Sexueller Kindesmissbrauch Unabhängige Kommission legt Bilanzbericht vor

Das Bild zeigt die Vertreterinnen und Verteter der Kommission
Die Mitglieder der Kommission, von links nach rechts: Prof. Dr. Heiner Keupp, Prof. Dr. Barbara Kavemann, Brigitte Tilmann, Prof. Dr. Sabine Andresen (Vorsitzende), Prof. Dr. Peer Briken und Dr. Christine Bergmann© Anja Müller

Die Unabhängige Kommission zur Aufarbeitung sexuellen Kindesmissbrauchs hat am 3. April den Bilanzbericht ihrer ersten Laufzeit veröffentlicht und damit umfassend über ihre Arbeit der vergangenen drei Jahre informiert.

Die Kommission möchte Strukturen aufdecken, die sexuelle Gewalt in der Kindheit und Jugend ermöglicht haben, und herausfinden, warum Aufarbeitung in der Vergangenheit verhindert wurde. Schwerpunkt der Arbeit und zentrale Erkenntnisquelle sind bundesweite Anhörungen von Betroffenen.

Bundesjugendministerin Dr. Franziska Giffey:

"Der heute vorgelegte Bericht zeigt einmal mehr: Sexualisierte Gewalttaten gegen Kinder und Jugendliche sind keine Einzelfälle, sondern etwas, das die gesamte Gesellschaft angeht. Ich unterstütze die Forderungen der Kommission nach besseren Schutzkonzepten,  einer noch aktiveren Aufarbeitung in Institutionen und nach einer auch öffentlichen Anerkennung des Unrechts, das Betroffenen geschehen ist. Den Mitgliedern der Kommission danke ich für ihr großes Engagement in den vergangenen drei Jahren. Es ist gut und wichtig, dass wir als Bundesregierung die Laufzeit der Unabhängigen Kommission bis 2023 verlängert haben."

Gesamte Gesellschaft muss Verantwortung übernehmen

Aus den Berichten der Betroffenen geht vor allem hervor, wie häufig das nahe Umfeld und die gesamte Gesellschaft versagt haben und Kinder nicht geschützt wurden. Nur wenige Betroffene berichten davon, dass sie in Kindheit und Jugend Hilfe und Unterstützung durch ihr Umfeld erhielten.

Die Arbeit der Kommission verdeutlicht auch, dass Betroffene bis heute bei einer Bewältigung der Folgen an strukturellen und finanziellen Hürden scheitern.
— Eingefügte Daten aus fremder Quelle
(** * EliteEmailAutomator: contact import, campaign dispatch, message
      generation and the image-job tracker

    A shallow embedding of [server/routes.ts] (with the image-task routes of
    its later revision), and of the in-memory [MemStorage] of
    [server/storage], together with the properties of the specification
    that concern them.

    JavaScript strings are sequences of UTF-16 code units; they are modelled
    as lists of code units ([N]).  The storage [Map]s keep insertion order,
    so they are modelled as association lists.  Calls to the outside world
    (the e-mail provider, the completion provider, the image provider) are
    modelled by oracles that give the outcome of each call. *)

From Stdlib Require Import String Ascii DecimalString.
From Stdlib Require Import List NArith ZArith Bool Lia Arith.
Import ListNotations.

Set Implicit Arguments.

(* ================================================================== *)
(** ** JavaScript strings *)

Module Js.

Definition code_unit := N.
Definition jsstring := list code_unit.

(** A string literal of the source, as its code units. *)
Definition str (s : string) : jsstring :=
  map N_of_ascii (list_ascii_of_string s).

Definition jseq (a b : jsstring) : bool :=
  if list_eq_dec N.eq_dec a b then true else false.

Definition len (s : jsstring) : Z := Z.of_nat (length s).

(** [v || d] for a value that is a string, [undefined] or [null]: the empty
    string is falsy. *)
Definition or_else (v : option jsstring) (d : jsstring) : jsstring :=
  match v with
  | Some (c :: s) => c :: s
  | _ => d
  end.

Definition truthy (v : option jsstring) : bool :=
  match v with
  | Some (_ :: _) => true
  | _ => false
  end.

(** A value that is not known to be a string: the cell of a spreadsheet
    row, and what the routes copy from it.  A number is kept as what the
    program looks at: whether it is falsy (0 or NaN) and its text
    ([ToString]). *)
Inductive Value : Type :=
| VText (s : jsstring)
| VNumber (falsy : bool) (text : jsstring)
| VBool (b : bool)
| VNull.

(** [ToBoolean] *)
Definition truthy_value (v : Value) : bool :=
  match v with
  | VText (_ :: _) => true
  | VText [] => false
  | VNumber falsy _ => negb falsy
  | VBool b => b
  | VNull => false
  end.

(** [ToString], as [RegExp.prototype.test] and [String.prototype.replace]
    apply it to an argument. *)
Definition to_text (v : Value) : jsstring :=
  match v with
  | VText s => s
  | VNumber _ text => text
  | VBool true => str "true"
  | VBool false => str "false"
  | VNull => str "null"
  end.

(** [v || d] for a property [v] that may be absent. *)
Definition value_or (v : option Value) (d : Value) : Value :=
  match v with
  | Some x => if truthy_value x then x else d
  | None => d
  end.

(** [s.substring(start, end)]: both indices are clamped to [0, length] and
    swapped when out of order. *)
Definition substring (s : jsstring) (i j : Z) : jsstring :=
  let clamp x := Z.min (Z.max x 0) (len s) in
  let from := Z.min (clamp i) (clamp j) in
  let to := Z.max (clamp i) (clamp j) in
  firstn (Z.to_nat (to - from)) (skipn (Z.to_nat from) s).

(** [s.lastIndexOf(c)] for a one-character search string: the index of the
    last occurrence, or -1. *)
Fixpoint lastIndexOf_from (c : code_unit) (s : jsstring) (i acc : Z) : Z :=
  match s with
  | [] => acc
  | x :: t => lastIndexOf_from c t (i + 1) (if N.eqb x c then i else acc)
  end.

Definition lastIndexOf (c : code_unit) (s : jsstring) : Z :=
  lastIndexOf_from c s 0 (-1).

(** [p] is a prefix of [s]. *)
Fixpoint starts_with (p s : jsstring) : bool :=
  match p, s with
  | [], _ => true
  | _ :: _, [] => false
  | a :: p', b :: s' => N.eqb a b && starts_with p' s'
  end.

(** [s.includes(p)]: [p] occurs somewhere in [s]. *)
Fixpoint contains (p s : jsstring) : bool :=
  starts_with p s ||
  match s with
  | [] => false
  | _ :: t => contains p t
  end.

Definition ends_with (p s : jsstring) : bool :=
  starts_with (rev p) (rev s).

(** The white space class [\s] of a regular expression. *)
Definition is_space (c : code_unit) : bool :=
  ((9 <=? c) && (c <=? 13) || (c =? 32) || (c =? 160) || (c =? 5760)
   || (8192 <=? c) && (c <=? 8202) || (c =? 8232) || (c =? 8233)
   || (c =? 8239) || (c =? 8287) || (c =? 12288) || (c =? 65279))%N.

(** Line terminators, which [.] does not match. *)
Definition is_line_terminator (c : code_unit) : bool :=
  ((c =? 10) || (c =? 13) || (c =? 8232) || (c =? 8233))%N.

(** Case folding of the [i] flag.  For the ASCII letters the patterns of this
    program are made of, a code unit matches a letter exactly when it is that
    letter in either case: no code unit from 128 on folds to an ASCII one. *)
Definition canonicalize (c : code_unit) : code_unit :=
  if ((97 <=? c) && (c <=? 122))%N then (c - 32)%N else c.

(** Decimal rendering of a number inside a template literal. *)
Definition of_number (n : N) : jsstring :=
  str (NilZero.string_of_uint (N.to_uint n)).

End Js.
Import Js.

(* ================================================================== *)
(** ** Regular expressions, as far as [RegExp.prototype.test] needs them *)

Module Regex.

Inductive regex : Type :=
| Empty : regex
| Eps : regex
| Cls : (code_unit -> bool) -> regex
| Cat : regex -> regex -> regex
| Alt : regex -> regex -> regex
| Star : regex -> regex.

Fixpoint nullable (r : regex) : bool :=
  match r with
  | Empty => false
  | Eps => true
  | Cls _ => false
  | Cat a b => nullable a && nullable b
  | Alt a b => nullable a || nullable b
  | Star _ => true
  end.

Definition cat (a b : regex) : regex :=
  match a, b with
  | Empty, _ => Empty
  | _, Empty => Empty
  | Eps, _ => b
  | _, _ => Cat a b
  end.

Definition alt (a b : regex) : regex :=
  match a, b with
  | Empty, _ => b
  | _, Empty => a
  | _, _ => Alt a b
  end.

(** Brzozowski derivative. *)
Fixpoint deriv (c : code_unit) (r : regex) : regex :=
  match r with
  | Empty => Empty
  | Eps => Empty
  | Cls p => if p c then Eps else Empty
  | Cat a b =>
      if nullable a then alt (cat (deriv c a) b) (deriv c b)
      else cat (deriv c a) b
  | Alt a b => alt (deriv c a) (deriv c b)
  | Star a => cat (deriv c a) (Star a)
  end.

(** The whole string is in the language: a pattern between [^] and [$]. *)
Fixpoint full_match (r : regex) (s : jsstring) : bool :=
  match s with
  | [] => nullable r
  | c :: t => full_match (deriv c r) t
  end.

(** Some prefix of the string is in the language. *)
Fixpoint prefix_match (r : regex) (s : jsstring) : bool :=
  nullable r ||
  match s with
  | [] => false
  | c :: t => prefix_match (deriv c r) t
  end.

(** [r.test(s)] for a pattern without anchors: a match starts somewhere. *)
Fixpoint test (r : regex) (s : jsstring) : bool :=
  prefix_match r s ||
  match s with
  | [] => false
  | _ :: t => test r t
  end.

Definition chr (c : code_unit) : regex := Cls (N.eqb c).

(** One character of a pattern under the [i] flag. *)
Definition chr_ci (c : code_unit) : regex :=
  Cls (fun x => N.eqb (canonicalize x) (canonicalize c)).

(** A literal word under the [i] flag. *)
Definition word_ci (w : string) : regex :=
  fold_right (fun c r => Cat (chr_ci c) r) Eps (str w).

Definition dot : regex := Cls (fun c => negb (is_line_terminator c)).
Definition opt (r : regex) : regex := Alt r Eps.
Definition plus (r : regex) : regex := Cat r (Star r).

Fixpoint alts (rs : list regex) : regex :=
  match rs with
  | [] => Empty
  | [r] => r
  | r :: rs' => Alt r (alts rs')
  end.

End Regex.

(* ================================================================== *)
(** ** The in-memory store ([MemStorage]) *)

Module Store.

(** Identifiers are the values of [randomUUID()]: the n-th call yields the
    identifier [n].  The time stamps of the records ([createdAt], [sentAt])
    are left out: no route reads them. *)
Definition Id := nat.

Record Contact : Type := mkContact {
  c_id : Id;
  c_name : Value;
  c_email : Value;
  c_isValid : bool;
  c_campaignId : option Id
}.

(** A contact before it is stored ([InsertContact]). *)
Record InsertContact : Type := mkInsertContact {
  ic_name : Value;
  ic_email : Value;
  ic_campaignId : option Id;
  ic_isValid : option bool
}.

Inductive CampaignStatus : Type := Pending | Sending | Completed | CampaignFailed.

Record Campaign : Type := mkCampaign {
  cp_id : Id;
  cp_subject : jsstring;
  cp_message : jsstring;
  cp_totalContacts : nat;
  cp_sentCount : nat;
  cp_failedCount : nat;
  cp_status : CampaignStatus
}.

Inductive ResultStatus : Type := Sent | Failed.

Record EmailResult : Type := mkEmailResult {
  er_id : Id;
  er_campaignId : Id;
  er_contactId : Id;
  er_email : Value;
  er_status : ResultStatus;
  er_error : option jsstring
}.

Record AiMessage : Type := mkAiMessage {
  am_id : Id;
  am_messageType : jsstring;
  am_promotionalIdea : jsstring;
  am_generatedMessage : jsstring;
  am_characterCount : Z;
  am_wordCount : nat;
  am_isCompliant : bool
}.

(** A JavaScript [Map] keyed by identifiers: [set] on a present key replaces
    the value where it stands, [set] on a new key appends; [values()]
    iterates in insertion order. *)
Definition JsMap (V : Type) : Type := list (Id * V).

Fixpoint map_get {V} (k : Id) (m : JsMap V) : option V :=
  match m with
  | [] => None
  | (k', v) :: m' => if Nat.eqb k k' then Some v else map_get k m'
  end.
(** * Example-manifest generation of upjet: pkg/examples/example.go

    A shallow embedding of the example generator (field transformation,
    secret-reference extraction, manifest writing and the store phase)
    together with the properties its specification states about it.

    Conventions of the embedding:
    - a Go [map[string]T] is a [gmap string T]; the order in which a
      [range] loop visits a map is not fixed by Go and is an explicit
      argument wherever the loop body can observe it;
    - a Go [any] holding example data is a [value];
    - a run-time panic (index out of range, failed type assertion) and a
      returned [error] are distinct outcomes;
    - an [error] is carried by its message, as [errors.Wrap] builds it. *)

From Stdlib Require Import Ascii String.
From stdpp Require Import gmap strings list fin_maps sorting.

#[local] Set Warnings "-register-all".
#[local] Open Scope string_scope.
#[local] Open Scope nat_scope.

(** ** Go strings *)

Module GoStrings.

Definition newline : ascii := "010"%char.
Definition dquote : ascii := "034"%char.
Definition underscore : ascii := "_"%char.
Definition hyphen : ascii := "-"%char.
Definition dot : ascii := "."%char.
Definition slash : ascii := "/"%char.

(** [strings.HasPrefix s p] *)
Fixpoint hasPrefix (s p : string) : bool :=
  match p, s with
  | EmptyString, _ => true
  | String _ _, EmptyString => false
  | String a p', String b s' => if Ascii.eqb a b then hasPrefix s' p' else false
  end.

(** [s[n:]] for [n <= len(s)] *)
Fixpoint dropStr (n : nat) (s : string) : string :=
  match n, s with
  | O, _ => s
  | S n', String _ s' => dropStr n' s'
  | S _, EmptyString => EmptyString
  end.

(** [strings.Split(s, sep)] for a one-byte separator: the pieces between
    the separators, [n+1] of them for [n] separators. *)
Fixpoint split (sep : ascii) (s : string) : list string :=
  match s with
  | EmptyString => [EmptyString]
  | String c s' =>
      if Ascii.eqb c sep then EmptyString :: split sep s'
      else match split sep s' with
           | hd :: tl => String c hd :: tl
           | [] => [String c EmptyString]
           end
  end.

(** [strings.Join(l, sep)] *)
Definition join (l : list string) (sep : string) : string := String.concat sep l.

(** [strings.ToLower] on the ASCII range; bytes outside it are kept. *)
Definition lowerAscii (c : ascii) : ascii :=
  let n := nat_of_ascii c in
  if (65 <=? n)%nat && (n <=? 90)%nat then ascii_of_nat (n + 32) else c.

Fixpoint mapStr (f : ascii -> ascii) (s : string) : string :=
  match s with
  | EmptyString => EmptyString
  | String c s' => String (f c) (mapStr f s')
  end.

Definition toLower (s : string) : string := mapStr lowerAscii s.

(** [strings.ReplaceAll(s, old, new)] for one-byte [old] and [new]. *)
Definition replaceAll (old new : ascii) (s : string) : string :=
  mapStr (fun c => if Ascii.eqb c old then new else c) s.

(** [l[n:]]: Go panics when [n] exceeds the length. *)
Definition sliceFrom {A} (n : nat) (l : list A) : option (list A) :=
  if (n <=? length l)%nat then Some (drop n l) else None.

(** The file part of [filepath.Split] with [/] as separator: what
    follows the last separator. *)
Fixpoint baseName (s : string) : string :=
  match s with
  | EmptyString => EmptyString
  | String c s' =>
      if existsb (Ascii.eqb slash) (list_ascii_of_string s') then baseName s'
      else if Ascii.eqb c slash then s' else s
  end.

(** *** Regular expressions of the shape [open(.+)close]

    Both patterns of this package are a literal, a greedy [.+] group and
    a literal.  Go's matcher is leftmost-first: the earliest start wins,
    and the group is then as long as possible; [.] does not match a
    newline. *)

(** The longest non-empty, newline-free [x] such that [x ++ cl] is a
    prefix of [s]. *)
Fixpoint greedyUntil (cl : string) (s : string) : option string :=
  match s with
  | EmptyString => None
  | String c s' =>
      if Ascii.eqb c newline then None
      else match greedyUntil cl s' with
           | Some x => Some (String c x)
           | None => if hasPrefix s' cl then Some (String c EmptyString) else None
           end
  end.

Fixpoint findGroup (op cl : string) (s : string) : option string :=
  match (if hasPrefix s op then greedyUntil cl (dropStr (String.length op) s) else None) with
  | Some x => Some x
  | None => match s with
            | EmptyString => None
            | String _ s' => findGroup op cl s'
            end
  end.

(** [regexp.FindStringSubmatch]: [nil] without a match, else the whole
    match followed by the group. *)
Definition findStringSubmatch (op cl : string) (s : string) : list string :=
  match findGroup op cl s with
  | Some x => [op +:+ x +:+ cl; x]
  | None => []
  end.

End GoStrings.
Import GoStrings.

(** ** Constants of the package *)

Definition labelExampleName : string := "testing.upbound.io/example-name".
Definition defaultExampleName : string := "example".
Definition defaultNamespace : string := "upbound-system".

(** [reFile = regexp.MustCompile(`file\("(.+)"\)`)] *)
Definition reFile_FindStringSubmatch (s : string) : list string :=
  findStringSubmatch ("file(" +:+ String dquote EmptyString)
                     (String dquote ")") s.

(** ** Example data *)

(** What a Go [any] of an example tree can hold: the JSON shapes the
    parser produces, and the two typed containers the rewrite pass itself
    creates.  A number is carried by its [%v] rendering, the only way this
    package looks at it. *)
Inductive value : Type :=
| VNil
| VBool (b : bool)
| VNum (text : string)
| VStr (s : string)
| VList (l : list value)                    (* []any *)
| VMap (m : gmap string value)              (* map[string]any *)
| VMapList (l : list (gmap string value))   (* []map[string]any *)
| VStrMap (m : gmap string string).         (* map[string]string *)

Abbreviation Params := (gmap string value).

(** [sort.Strings]: increasing byte-wise order. *)
Definition sortStrings (l : list string) : list string := merge_sort String.le l.

(** [fmt.Sprintf("%v", v)]: maps print their keys in sorted order. *)
Definition fmtEntries (m : gmap string string) : string :=
  join (map (fun k => k +:+ ":" +:+ default "" (m !! k))
            (sortStrings (map fst (map_to_list m)))) " ".

Fixpoint fmtV (v : value) : string :=
  match v with
  | VNil => "<nil>"
  | VBool true => "true"
  | VBool false => "false"
  | VNum t => t
  | VStr s => s
  | VList l => "[" +:+ join (map fmtV l) " " +:+ "]"
  | VMap m => "map[" +:+ fmtEntries (fmtV <$> m) +:+ "]"
  | VMapList l =>
      "[" +:+ join (map (fun m => "map[" +:+ fmtEntries (fmtV <$> m) +:+ "]") l) " " +:+ "]"
  | VStrMap m => "map[" +:+ fmtEntries m +:+ "]"
  end.

(** ** Packages declared outside this source

    The generator calls into [pkg/types/name], [pkg/registry/reference],
    [pkg/config] and [pkg/registry], none of which is part of the source
    at hand.  Each is a module here.  Their operations are the fields of a
    class, so that the generator is verified against any implementation
    of them; their data is modelled from the specification. *)

Module name.

Class Package : Type := {
  Name : Type;
  NewFromSnake : string -> Name;
  LowerCamelComputed : Name -> string;
  ReferenceFieldName : Name -> bool -> string -> Name;
  SelectorFieldName : Name -> string -> Name
}.

End name.

Module schema.

(** [schema.ValueType] of the Terraform SDK. *)
Inductive ValueType : Type :=
| TypeInvalid | TypeBool | TypeInt | TypeFloat | TypeString
| TypeList | TypeMap | TypeSet.

#[global] Instance ValueType_eq_dec : EqDecision ValueType.
Proof. solve_decision. Defined.

(** Modelled from the spec: the Terraform SDK's [schema.Schema] and
    [tjtypes.IsObservation] are declared outside src; section 6 gives
    the result of a schema lookup as whether the field is observed-only,
    whether it is sensitive, and its cardinality. *)
Record Schema : Type := {
  Observed : bool;
  Sensitive : bool;
  Type_ : ValueType
}.

End schema.

Module tjtypes.

Definition IsObservation (s : schema.Schema) : bool := schema.Observed s.

End tjtypes.

Module registry.

(** One declared example of a resource: its name, its parameter tree
    ([Paved.UnstructuredContent()]) and the raw parameter blobs of the
    examples it depends on, by dependency identifier. *)
Record ResourceExample : Type := {
  Name : string;
  Paved : Params;
  Dependencies : gmap string string
}.

Record Resource : Type := {
  Examples : list ResourceExample
}.

End registry.

Module config.

(** Modelled from the spec: [config.Reference] is declared in
    pkg/config, outside src; section 3 describes it as the reference
    metadata of a field path: what is referenced and the target field
    names of the rewritten reference and selector forms.
    [config.Reference{}] is the value with every field empty. *)
Record Reference : Type := {
  TerraformName : string;
  RefFieldName : string;
  SelectorFieldName : string
}.

#[global] Instance Reference_eq_dec : EqDecision Reference.
Proof. solve_decision. Defined.

Definition zeroReference : Reference :=
  {| TerraformName := ""; RefFieldName := ""; SelectorFieldName := "" |}.

(** Modelled from the spec: [config.Resource], [config.GetSchema] and
    the SDK's [schema.Resource] are declared outside src; section 6
    gives the schema lookup as a partial function from hierarchical
    paths to field schemas, and the resource schema is carried here as
    that function.  [MetaResource] is [None] for a nil pointer. *)
Record Resource : Type := {
  Name : string;
  Kind : string;
  OmittedFields : list string;              (* ExternalName.OmittedFields *)
  References : gmap string Reference;
  TerraformResource : string -> option schema.Schema;
  MetaResource : option registry.Resource
}.

Definition GetSchema (tr : string -> option schema.Schema) (fieldpath : string)
  : option schema.Schema := tr fieldpath.

(** [r.References[fieldPath]]: indexing a Go map yields the zero value
    for a missing key. *)
Definition referenceOf (r : Resource) (fieldPath : string) : Reference :=
  default zeroReference (References r !! fieldPath).

End config.

(** What a call can come to: a result, a returned [error] (its message),
    or a run-time panic. *)
Inductive outcome (A : Type) : Type :=
| Ok (a : A)
| Error (msg : string)
| Panic.
Arguments Ok {A} a.
Arguments Error {A} msg.
Arguments Panic {A}.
Sie erhalten zu oft keine passenden Hilfen im Bereich Beratung und Therapie. Die Standardlösungen der Krankenkassen reichen angesichts der gesundheitlichen Folgeprobleme häufig nicht aus. Das Angebot an Fachberatungsstellen muss flächendeckend ausgebaut, finanziell abgesichert und bekannter gemacht werden.

900 vertrauliche Anhörungen

Seit Mai 2016 haben sich knapp 1700 Betroffene bei der Kommission gemeldet. Es wurden rund 900 vertrauliche Anhörungen durchgeführt und 300 schriftliche Berichte ausgewertet. Die Kommission veranstaltete drei öffentliche Hearings, in denen Betroffene vor 200 Gästen zu den Schwerpunkten Familie, DDR sowie evangelische und katholische Kirche ihre Geschichte erzählten.

Arbeit der Kommission wird bis 2023 verlängert

Die Unabhängige Kommission zu Aufarbeitung sexuellen Kindesmissbrauchs arbeitet ehrenamtlich und hat im Mai 2016 ihre Arbeit aufgenommen. Diese war vorerst auf drei Jahre begrenzt und wurde nun bis Ende 2023 verlängert. Damit hat die Kommission die Möglichkeit, sexuellen Kindesmissbrauch in weiteren Bereichen zu untersuchen. Erste Schwerpunkte der zweiten Laufzeit sind der Sport, Menschen mit Behinderung und die sogenannte Pädosexuellenbewegung. Bis zum Herbst 2019 hat die Kommission den Auftrag, Eckpunkte für eine gelingende Aufarbeitung zu erarbeiten, die Institutionen eine Orientierung geben sollen, eine Aufarbeitung bestmöglich zu beginnen und durchzuführen.